Activity >>
Each line of the entries below that holds "filename" is needed, copied in full.

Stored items

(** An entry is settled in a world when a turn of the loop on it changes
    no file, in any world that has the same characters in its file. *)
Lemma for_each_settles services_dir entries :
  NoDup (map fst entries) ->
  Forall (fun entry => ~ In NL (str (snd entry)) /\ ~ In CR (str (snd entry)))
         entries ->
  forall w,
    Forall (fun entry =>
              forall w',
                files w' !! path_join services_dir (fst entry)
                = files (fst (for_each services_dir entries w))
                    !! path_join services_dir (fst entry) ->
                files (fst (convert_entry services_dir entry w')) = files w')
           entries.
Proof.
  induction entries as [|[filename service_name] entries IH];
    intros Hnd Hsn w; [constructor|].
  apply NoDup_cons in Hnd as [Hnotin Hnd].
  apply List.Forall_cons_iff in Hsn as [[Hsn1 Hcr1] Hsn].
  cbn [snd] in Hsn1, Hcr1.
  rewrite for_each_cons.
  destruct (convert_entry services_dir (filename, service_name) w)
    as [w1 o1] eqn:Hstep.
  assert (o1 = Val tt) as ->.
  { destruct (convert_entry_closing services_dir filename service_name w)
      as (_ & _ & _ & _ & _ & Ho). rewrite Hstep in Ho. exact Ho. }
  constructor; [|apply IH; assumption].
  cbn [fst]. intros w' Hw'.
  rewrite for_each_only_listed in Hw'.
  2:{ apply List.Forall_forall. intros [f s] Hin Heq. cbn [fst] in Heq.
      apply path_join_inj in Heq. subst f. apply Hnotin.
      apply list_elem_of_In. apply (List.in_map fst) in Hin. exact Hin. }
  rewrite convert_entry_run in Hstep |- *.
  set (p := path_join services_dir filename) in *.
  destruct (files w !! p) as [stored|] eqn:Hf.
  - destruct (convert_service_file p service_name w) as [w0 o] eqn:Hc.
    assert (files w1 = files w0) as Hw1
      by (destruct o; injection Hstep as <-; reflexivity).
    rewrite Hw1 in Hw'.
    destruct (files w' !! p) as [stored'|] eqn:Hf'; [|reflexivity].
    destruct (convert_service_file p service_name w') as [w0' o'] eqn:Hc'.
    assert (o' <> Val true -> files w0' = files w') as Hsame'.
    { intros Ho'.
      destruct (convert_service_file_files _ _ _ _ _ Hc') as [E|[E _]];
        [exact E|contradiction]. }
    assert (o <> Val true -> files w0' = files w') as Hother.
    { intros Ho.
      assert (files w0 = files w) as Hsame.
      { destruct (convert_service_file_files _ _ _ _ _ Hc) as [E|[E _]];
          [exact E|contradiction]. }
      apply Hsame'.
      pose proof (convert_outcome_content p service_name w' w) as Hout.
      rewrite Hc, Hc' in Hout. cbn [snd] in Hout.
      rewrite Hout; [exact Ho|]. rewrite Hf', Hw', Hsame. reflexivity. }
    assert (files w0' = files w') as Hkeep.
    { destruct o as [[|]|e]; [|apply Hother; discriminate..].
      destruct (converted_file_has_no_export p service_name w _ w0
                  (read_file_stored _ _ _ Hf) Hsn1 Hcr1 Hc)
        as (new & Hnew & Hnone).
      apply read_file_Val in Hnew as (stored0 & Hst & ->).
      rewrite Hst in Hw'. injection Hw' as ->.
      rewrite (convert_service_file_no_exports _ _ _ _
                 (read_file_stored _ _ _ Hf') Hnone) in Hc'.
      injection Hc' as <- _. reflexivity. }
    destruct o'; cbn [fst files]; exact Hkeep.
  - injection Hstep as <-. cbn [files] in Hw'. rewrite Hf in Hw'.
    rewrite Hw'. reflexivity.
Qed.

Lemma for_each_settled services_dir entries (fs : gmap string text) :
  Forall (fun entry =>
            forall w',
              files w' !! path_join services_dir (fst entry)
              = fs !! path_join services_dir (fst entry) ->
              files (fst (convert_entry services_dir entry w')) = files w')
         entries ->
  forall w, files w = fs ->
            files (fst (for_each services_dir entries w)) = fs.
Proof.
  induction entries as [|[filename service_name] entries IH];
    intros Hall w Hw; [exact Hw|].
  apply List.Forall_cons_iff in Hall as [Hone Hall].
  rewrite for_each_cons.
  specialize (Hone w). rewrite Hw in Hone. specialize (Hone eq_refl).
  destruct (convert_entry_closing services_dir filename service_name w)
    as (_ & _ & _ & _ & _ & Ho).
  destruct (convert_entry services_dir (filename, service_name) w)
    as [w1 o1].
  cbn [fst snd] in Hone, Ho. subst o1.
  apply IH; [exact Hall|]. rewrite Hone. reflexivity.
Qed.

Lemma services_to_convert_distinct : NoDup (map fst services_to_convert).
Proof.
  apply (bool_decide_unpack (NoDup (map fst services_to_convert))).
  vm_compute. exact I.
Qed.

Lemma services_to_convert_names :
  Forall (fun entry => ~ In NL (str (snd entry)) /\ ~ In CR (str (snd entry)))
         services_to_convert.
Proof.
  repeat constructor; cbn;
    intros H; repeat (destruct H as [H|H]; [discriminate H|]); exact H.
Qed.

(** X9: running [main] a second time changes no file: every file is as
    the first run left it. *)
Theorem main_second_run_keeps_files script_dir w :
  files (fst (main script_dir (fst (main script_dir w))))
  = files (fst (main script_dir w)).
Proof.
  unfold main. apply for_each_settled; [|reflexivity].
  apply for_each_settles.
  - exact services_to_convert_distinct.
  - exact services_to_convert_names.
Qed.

Result >>
  induction entries as [|[filename service_name] entries IH];
  destruct (convert_entry services_dir (filename, service_name) w)
  { destruct (convert_entry_closing services_dir filename service_name w)
  set (p := path_join services_dir filename) in *.
  induction entries as [|[filename service_name] entries IH];
  destruct (convert_entry_closing services_dir filename service_name w)
  destruct (convert_entry services_dir (filename, service_name) w)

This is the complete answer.